[Records drawn from a dataset]
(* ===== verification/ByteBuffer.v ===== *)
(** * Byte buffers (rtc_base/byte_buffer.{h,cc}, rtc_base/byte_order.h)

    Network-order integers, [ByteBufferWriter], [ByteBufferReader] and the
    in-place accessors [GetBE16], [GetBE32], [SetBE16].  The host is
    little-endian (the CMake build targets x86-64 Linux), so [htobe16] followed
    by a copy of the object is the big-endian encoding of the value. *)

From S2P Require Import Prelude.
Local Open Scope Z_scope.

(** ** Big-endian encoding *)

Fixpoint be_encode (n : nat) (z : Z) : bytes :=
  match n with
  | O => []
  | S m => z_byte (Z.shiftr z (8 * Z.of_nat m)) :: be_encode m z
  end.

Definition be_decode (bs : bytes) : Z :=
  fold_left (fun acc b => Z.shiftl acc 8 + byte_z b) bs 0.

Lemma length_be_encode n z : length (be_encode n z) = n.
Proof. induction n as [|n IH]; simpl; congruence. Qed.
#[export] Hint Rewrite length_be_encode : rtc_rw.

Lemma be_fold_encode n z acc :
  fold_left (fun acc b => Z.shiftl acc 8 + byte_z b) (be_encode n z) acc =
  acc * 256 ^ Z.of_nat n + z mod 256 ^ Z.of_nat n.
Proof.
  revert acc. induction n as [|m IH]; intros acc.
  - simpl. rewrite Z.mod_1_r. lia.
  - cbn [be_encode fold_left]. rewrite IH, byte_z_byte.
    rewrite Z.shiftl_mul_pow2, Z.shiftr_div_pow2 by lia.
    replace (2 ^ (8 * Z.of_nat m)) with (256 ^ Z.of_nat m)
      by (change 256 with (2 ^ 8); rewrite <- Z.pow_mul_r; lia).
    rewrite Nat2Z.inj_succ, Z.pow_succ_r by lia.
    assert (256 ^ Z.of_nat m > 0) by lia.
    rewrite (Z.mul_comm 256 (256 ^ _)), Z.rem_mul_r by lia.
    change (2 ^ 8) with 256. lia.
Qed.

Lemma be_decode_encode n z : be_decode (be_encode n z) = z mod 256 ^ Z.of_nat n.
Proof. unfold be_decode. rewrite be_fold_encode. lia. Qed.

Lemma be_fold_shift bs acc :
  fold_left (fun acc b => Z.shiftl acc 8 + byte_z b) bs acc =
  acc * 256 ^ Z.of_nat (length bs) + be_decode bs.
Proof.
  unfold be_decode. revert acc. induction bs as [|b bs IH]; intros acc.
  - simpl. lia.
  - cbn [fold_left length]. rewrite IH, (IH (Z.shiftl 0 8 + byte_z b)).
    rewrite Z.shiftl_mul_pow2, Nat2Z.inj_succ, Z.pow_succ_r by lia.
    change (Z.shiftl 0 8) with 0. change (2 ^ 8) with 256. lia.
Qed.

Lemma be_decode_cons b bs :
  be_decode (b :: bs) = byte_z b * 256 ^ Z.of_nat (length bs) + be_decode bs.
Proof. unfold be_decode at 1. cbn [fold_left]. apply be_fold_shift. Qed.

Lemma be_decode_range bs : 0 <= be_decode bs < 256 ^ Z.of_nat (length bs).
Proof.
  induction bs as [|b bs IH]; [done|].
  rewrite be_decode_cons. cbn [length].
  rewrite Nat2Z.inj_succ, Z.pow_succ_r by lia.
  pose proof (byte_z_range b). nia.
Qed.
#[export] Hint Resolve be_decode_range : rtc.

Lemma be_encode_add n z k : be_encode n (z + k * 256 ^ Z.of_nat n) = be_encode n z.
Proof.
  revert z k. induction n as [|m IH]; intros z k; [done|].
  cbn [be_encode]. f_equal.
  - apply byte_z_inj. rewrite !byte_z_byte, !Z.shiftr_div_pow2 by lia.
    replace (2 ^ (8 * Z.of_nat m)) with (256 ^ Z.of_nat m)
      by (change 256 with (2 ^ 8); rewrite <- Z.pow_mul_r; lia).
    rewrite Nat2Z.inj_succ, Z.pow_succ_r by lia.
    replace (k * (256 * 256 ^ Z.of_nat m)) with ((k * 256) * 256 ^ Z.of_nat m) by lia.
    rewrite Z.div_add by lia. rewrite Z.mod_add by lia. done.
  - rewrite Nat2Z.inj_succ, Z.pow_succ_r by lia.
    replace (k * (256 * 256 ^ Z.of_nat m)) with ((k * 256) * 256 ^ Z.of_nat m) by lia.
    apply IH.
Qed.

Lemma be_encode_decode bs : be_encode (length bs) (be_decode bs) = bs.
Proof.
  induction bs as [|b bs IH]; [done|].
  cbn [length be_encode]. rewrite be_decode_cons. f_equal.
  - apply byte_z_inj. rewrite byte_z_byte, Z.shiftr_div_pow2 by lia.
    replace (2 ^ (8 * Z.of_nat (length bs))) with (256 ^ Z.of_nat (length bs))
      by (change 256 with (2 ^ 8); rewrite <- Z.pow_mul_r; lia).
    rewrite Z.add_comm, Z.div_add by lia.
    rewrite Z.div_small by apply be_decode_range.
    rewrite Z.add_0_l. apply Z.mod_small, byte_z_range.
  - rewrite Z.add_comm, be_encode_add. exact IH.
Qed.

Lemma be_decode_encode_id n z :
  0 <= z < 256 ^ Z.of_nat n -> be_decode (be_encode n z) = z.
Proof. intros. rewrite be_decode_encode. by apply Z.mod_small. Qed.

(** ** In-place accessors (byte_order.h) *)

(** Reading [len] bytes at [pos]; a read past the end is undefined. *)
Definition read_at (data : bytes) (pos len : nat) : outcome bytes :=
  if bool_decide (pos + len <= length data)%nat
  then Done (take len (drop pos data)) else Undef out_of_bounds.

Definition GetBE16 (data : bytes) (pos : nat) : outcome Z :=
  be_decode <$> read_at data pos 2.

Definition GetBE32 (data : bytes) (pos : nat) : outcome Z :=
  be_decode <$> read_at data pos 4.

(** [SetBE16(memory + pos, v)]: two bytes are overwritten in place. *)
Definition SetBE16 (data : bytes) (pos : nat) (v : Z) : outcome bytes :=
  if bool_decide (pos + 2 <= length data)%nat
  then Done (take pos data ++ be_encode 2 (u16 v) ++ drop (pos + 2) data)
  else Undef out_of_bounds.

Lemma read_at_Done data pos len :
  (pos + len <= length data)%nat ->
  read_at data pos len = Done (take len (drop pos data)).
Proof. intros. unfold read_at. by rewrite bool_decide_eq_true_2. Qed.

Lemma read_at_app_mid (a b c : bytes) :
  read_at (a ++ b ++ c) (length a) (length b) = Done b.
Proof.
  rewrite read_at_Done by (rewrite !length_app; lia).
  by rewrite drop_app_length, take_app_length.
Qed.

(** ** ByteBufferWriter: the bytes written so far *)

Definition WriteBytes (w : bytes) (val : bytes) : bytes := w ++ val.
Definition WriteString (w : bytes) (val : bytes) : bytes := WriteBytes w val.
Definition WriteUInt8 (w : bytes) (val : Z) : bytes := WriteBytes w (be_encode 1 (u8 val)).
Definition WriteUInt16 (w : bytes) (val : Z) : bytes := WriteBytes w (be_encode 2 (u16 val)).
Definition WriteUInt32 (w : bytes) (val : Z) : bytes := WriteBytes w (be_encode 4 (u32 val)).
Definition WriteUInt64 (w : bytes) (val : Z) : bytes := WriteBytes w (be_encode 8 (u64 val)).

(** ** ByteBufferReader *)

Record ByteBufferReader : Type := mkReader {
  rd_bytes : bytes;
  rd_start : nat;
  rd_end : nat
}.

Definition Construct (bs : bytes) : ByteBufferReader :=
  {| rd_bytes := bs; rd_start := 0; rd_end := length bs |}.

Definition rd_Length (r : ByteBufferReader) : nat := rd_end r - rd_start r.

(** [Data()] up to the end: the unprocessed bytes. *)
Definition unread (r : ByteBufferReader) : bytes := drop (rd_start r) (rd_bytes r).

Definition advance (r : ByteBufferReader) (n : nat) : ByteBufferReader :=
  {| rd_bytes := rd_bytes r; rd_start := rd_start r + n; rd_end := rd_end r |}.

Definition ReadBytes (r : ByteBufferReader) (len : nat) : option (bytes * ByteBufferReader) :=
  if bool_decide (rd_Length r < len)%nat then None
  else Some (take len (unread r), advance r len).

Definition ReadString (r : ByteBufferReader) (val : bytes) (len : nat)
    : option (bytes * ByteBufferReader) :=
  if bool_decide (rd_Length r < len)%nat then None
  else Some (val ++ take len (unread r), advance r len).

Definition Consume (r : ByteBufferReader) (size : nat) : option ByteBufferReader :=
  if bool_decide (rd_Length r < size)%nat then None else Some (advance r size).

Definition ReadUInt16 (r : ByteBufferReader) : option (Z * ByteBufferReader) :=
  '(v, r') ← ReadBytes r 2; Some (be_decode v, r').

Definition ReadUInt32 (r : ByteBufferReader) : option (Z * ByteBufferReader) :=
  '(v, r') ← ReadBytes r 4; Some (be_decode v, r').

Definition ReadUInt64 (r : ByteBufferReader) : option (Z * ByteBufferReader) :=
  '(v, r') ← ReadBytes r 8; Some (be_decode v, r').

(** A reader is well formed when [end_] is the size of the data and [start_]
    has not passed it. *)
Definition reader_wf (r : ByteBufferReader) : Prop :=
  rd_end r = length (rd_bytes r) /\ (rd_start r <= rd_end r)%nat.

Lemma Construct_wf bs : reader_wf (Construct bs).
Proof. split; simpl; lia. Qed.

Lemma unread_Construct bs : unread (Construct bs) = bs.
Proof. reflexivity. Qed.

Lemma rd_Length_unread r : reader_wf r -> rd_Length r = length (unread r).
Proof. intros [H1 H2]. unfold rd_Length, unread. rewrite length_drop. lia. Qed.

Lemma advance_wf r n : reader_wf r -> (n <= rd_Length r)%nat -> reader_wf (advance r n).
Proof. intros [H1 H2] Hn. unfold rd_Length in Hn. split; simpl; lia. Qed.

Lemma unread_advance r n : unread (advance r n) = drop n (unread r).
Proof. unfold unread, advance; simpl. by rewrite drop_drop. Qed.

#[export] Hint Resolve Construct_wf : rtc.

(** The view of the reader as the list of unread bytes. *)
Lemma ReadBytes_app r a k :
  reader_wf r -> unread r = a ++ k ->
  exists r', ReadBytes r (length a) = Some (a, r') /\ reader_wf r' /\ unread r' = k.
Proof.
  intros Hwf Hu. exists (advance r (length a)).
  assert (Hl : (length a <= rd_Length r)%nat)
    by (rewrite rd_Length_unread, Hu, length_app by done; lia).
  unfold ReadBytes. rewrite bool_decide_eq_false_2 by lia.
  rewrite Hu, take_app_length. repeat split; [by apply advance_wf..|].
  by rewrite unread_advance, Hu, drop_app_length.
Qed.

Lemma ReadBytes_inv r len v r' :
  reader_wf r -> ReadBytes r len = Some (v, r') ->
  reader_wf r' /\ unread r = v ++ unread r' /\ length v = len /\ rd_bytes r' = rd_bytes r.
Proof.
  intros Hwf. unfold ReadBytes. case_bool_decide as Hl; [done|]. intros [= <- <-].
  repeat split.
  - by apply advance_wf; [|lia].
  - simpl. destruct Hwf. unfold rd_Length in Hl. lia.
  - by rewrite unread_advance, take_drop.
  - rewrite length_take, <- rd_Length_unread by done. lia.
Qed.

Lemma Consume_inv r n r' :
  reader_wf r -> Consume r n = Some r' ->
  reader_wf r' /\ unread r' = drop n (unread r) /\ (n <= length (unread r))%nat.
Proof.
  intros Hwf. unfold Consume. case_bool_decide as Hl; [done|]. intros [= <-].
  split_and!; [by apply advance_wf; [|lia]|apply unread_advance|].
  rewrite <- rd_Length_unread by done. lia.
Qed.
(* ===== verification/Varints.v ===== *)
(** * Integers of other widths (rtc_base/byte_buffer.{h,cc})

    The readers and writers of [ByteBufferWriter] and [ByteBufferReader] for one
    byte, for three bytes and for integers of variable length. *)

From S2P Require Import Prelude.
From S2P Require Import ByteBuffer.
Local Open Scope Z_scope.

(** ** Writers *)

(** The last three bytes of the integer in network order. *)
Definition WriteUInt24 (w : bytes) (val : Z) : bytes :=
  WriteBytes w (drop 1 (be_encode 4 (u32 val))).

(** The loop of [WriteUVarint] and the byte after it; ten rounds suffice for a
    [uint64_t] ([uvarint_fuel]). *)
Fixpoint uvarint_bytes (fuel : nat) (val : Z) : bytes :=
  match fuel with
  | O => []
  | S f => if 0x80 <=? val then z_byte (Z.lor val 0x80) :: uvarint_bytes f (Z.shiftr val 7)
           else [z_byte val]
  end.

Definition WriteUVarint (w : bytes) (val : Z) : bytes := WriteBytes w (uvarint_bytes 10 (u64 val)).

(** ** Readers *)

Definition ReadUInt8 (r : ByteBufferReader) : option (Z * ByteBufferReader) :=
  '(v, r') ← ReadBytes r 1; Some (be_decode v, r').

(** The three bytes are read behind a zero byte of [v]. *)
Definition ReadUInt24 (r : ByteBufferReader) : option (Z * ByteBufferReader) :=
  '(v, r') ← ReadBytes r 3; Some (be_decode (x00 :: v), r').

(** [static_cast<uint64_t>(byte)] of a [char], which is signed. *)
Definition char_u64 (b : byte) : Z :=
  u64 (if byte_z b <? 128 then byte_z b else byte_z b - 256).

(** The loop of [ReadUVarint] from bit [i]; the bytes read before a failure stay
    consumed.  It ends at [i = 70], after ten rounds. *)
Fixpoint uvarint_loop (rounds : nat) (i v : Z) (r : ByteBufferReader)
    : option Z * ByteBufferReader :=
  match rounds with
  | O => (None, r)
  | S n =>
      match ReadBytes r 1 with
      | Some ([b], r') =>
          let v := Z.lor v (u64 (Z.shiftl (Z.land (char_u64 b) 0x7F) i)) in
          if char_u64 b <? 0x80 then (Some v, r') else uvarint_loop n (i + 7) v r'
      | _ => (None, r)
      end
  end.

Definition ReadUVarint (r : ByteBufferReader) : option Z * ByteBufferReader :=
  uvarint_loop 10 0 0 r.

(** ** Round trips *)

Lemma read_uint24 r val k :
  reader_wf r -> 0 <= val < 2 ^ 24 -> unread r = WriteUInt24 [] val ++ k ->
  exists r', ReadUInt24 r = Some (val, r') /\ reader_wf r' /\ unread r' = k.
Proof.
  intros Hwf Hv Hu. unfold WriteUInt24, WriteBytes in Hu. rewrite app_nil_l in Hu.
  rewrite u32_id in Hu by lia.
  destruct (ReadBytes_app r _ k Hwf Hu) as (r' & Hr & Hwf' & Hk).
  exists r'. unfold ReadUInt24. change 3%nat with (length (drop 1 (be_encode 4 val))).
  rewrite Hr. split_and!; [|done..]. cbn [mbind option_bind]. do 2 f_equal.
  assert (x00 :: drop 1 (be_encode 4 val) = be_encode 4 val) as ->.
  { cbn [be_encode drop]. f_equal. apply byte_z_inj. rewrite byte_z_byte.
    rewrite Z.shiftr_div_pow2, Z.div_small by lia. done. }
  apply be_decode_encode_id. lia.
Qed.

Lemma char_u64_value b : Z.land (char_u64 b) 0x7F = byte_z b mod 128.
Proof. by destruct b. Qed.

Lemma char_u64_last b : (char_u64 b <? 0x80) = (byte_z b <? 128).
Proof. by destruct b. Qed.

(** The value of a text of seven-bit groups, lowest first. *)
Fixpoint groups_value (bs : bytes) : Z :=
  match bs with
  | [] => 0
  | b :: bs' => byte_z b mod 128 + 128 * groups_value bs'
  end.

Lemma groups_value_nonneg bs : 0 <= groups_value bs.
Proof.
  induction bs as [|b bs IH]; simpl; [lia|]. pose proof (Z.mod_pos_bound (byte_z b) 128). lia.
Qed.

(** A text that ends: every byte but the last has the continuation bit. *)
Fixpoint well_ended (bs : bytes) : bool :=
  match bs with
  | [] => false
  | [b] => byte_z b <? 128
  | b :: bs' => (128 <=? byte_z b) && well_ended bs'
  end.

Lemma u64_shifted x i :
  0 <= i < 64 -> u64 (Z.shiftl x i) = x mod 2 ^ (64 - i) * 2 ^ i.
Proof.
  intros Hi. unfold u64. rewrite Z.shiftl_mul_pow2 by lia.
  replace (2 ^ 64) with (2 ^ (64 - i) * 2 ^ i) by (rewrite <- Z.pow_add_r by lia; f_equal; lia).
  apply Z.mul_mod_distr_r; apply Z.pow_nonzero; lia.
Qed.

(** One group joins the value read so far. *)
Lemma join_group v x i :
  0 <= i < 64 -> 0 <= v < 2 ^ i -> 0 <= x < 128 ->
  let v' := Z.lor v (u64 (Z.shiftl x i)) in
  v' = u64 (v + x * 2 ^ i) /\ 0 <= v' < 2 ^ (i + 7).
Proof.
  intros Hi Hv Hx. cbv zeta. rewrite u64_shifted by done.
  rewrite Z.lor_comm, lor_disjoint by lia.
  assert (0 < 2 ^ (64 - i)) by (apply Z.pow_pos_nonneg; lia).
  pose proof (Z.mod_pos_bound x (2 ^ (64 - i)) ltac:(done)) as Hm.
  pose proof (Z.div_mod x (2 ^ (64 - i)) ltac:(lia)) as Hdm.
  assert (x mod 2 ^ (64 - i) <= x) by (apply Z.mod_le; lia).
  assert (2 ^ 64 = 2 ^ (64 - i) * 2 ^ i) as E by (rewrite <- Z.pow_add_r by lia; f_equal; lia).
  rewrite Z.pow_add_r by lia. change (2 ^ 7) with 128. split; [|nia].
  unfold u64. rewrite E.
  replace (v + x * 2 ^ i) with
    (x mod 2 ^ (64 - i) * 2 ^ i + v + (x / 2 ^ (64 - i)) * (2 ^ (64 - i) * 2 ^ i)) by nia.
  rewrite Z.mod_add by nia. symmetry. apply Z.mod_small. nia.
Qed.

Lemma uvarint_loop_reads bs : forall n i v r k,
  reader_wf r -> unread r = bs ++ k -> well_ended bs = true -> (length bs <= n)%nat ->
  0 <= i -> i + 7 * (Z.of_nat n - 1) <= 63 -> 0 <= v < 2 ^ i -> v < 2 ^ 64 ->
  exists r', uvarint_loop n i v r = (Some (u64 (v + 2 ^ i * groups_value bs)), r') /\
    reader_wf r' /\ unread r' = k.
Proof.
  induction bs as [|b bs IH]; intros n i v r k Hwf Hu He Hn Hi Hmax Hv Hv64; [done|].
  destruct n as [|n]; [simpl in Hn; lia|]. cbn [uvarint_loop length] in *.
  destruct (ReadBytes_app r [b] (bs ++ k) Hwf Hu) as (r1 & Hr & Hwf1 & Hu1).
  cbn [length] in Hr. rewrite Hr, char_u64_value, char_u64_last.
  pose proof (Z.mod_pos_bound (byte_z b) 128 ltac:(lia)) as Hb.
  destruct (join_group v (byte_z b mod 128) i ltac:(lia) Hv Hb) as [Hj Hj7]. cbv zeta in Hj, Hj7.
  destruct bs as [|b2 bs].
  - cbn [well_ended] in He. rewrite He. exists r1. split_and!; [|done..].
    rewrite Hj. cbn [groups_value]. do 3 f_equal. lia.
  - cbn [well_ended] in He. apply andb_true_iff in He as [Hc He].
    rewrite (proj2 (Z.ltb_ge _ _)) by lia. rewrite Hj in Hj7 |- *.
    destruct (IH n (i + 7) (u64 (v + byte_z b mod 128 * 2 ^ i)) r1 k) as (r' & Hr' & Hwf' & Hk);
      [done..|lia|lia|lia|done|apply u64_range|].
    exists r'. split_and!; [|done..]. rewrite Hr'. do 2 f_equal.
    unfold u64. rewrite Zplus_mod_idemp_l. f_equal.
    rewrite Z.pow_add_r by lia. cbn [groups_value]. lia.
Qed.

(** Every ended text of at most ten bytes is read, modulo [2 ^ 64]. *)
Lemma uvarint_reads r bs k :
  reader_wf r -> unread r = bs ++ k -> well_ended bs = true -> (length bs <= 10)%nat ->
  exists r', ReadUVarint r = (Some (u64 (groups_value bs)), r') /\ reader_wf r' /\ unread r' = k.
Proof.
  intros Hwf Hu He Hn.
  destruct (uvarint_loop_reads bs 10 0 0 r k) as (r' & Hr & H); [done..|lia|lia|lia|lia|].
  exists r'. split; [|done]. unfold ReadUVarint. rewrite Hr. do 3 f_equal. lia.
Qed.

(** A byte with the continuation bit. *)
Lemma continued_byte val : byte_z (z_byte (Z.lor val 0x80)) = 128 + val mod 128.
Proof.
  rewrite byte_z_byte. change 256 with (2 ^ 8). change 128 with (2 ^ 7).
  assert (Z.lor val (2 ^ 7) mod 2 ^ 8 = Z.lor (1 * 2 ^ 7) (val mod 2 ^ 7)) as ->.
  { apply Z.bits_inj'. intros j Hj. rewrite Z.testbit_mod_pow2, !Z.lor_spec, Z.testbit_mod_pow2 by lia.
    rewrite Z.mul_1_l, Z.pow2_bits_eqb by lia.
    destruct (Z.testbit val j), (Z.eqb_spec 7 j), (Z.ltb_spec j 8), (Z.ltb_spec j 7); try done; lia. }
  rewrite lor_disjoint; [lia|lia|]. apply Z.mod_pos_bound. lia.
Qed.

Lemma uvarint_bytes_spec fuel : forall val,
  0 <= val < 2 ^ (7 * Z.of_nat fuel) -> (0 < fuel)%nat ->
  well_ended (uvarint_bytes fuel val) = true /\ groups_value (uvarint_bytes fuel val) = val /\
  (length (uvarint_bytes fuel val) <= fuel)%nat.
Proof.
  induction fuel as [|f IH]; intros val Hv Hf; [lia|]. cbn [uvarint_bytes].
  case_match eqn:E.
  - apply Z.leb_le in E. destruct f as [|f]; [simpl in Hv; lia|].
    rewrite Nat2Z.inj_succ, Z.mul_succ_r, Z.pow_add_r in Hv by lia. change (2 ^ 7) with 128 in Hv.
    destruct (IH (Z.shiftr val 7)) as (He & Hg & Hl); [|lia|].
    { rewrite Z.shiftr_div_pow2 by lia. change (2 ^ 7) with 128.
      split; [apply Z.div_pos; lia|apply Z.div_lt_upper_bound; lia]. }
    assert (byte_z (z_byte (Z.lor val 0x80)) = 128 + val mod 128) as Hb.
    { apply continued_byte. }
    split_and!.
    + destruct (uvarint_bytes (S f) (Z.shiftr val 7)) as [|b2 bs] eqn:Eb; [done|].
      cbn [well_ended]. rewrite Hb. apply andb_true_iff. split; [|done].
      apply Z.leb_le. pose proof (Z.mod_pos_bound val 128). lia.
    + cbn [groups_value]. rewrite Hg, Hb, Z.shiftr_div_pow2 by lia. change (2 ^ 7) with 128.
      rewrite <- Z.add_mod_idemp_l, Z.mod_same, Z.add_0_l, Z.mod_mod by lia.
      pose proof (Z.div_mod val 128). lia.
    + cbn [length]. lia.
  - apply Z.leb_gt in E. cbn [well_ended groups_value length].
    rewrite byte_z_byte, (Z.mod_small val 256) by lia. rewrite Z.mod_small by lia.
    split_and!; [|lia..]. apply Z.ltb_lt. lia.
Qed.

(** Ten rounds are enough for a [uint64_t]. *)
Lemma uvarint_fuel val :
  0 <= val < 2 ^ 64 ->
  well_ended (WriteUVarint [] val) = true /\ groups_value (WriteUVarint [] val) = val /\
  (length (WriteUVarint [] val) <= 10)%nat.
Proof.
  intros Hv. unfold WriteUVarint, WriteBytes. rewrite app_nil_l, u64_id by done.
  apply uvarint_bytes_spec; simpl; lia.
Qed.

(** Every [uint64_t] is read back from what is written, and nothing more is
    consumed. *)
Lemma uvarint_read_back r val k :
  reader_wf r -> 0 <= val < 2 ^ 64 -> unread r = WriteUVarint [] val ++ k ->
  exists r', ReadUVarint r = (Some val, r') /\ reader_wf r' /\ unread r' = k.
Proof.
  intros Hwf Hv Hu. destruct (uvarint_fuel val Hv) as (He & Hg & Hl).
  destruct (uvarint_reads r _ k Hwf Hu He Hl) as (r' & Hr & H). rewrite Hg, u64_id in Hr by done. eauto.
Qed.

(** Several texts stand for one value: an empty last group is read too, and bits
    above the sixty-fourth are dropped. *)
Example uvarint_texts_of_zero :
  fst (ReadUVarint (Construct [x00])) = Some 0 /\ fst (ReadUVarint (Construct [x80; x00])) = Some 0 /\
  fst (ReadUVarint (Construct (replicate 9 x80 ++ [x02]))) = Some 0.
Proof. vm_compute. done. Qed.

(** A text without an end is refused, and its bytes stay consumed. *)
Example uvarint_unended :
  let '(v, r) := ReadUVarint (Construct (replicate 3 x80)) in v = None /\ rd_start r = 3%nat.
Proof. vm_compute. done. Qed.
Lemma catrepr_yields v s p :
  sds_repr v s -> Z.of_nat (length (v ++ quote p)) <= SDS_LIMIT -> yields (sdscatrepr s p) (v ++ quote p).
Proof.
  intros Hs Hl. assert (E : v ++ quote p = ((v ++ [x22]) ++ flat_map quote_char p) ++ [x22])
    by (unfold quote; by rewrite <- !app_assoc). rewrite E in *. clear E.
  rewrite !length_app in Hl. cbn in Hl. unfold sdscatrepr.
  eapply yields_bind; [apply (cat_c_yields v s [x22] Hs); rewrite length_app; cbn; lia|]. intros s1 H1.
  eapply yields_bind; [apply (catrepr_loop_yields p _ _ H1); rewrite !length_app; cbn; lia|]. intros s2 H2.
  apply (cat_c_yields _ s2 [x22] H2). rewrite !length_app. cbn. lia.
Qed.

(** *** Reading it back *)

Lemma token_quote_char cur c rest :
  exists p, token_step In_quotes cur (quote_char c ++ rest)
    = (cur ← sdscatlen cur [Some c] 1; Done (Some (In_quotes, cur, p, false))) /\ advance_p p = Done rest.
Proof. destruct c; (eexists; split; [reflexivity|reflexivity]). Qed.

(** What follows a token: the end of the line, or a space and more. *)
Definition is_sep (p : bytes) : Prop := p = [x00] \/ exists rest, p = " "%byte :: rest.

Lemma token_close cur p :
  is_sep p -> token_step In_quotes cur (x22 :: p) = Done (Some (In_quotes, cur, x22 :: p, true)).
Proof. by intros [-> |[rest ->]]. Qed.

▶ Exercise requirements
Repeat only the lines above, from the first line of the entries through the line that contains "by a copy of", including both ends.

▶ Answer space
(* ===== verification/ByteBuffer.v ===== *)
(** * Byte buffers (rtc_base/byte_buffer.{h,cc}, rtc_base/byte_order.h)

    Network-order integers, [ByteBufferWriter], [ByteBufferReader] and the
    in-place accessors [GetBE16], [GetBE32], [SetBE16].  The host is
    little-endian (the CMake build targets x86-64 Linux), so [htobe16] followed
    by a copy of the object is the big-endian encoding of the value. *)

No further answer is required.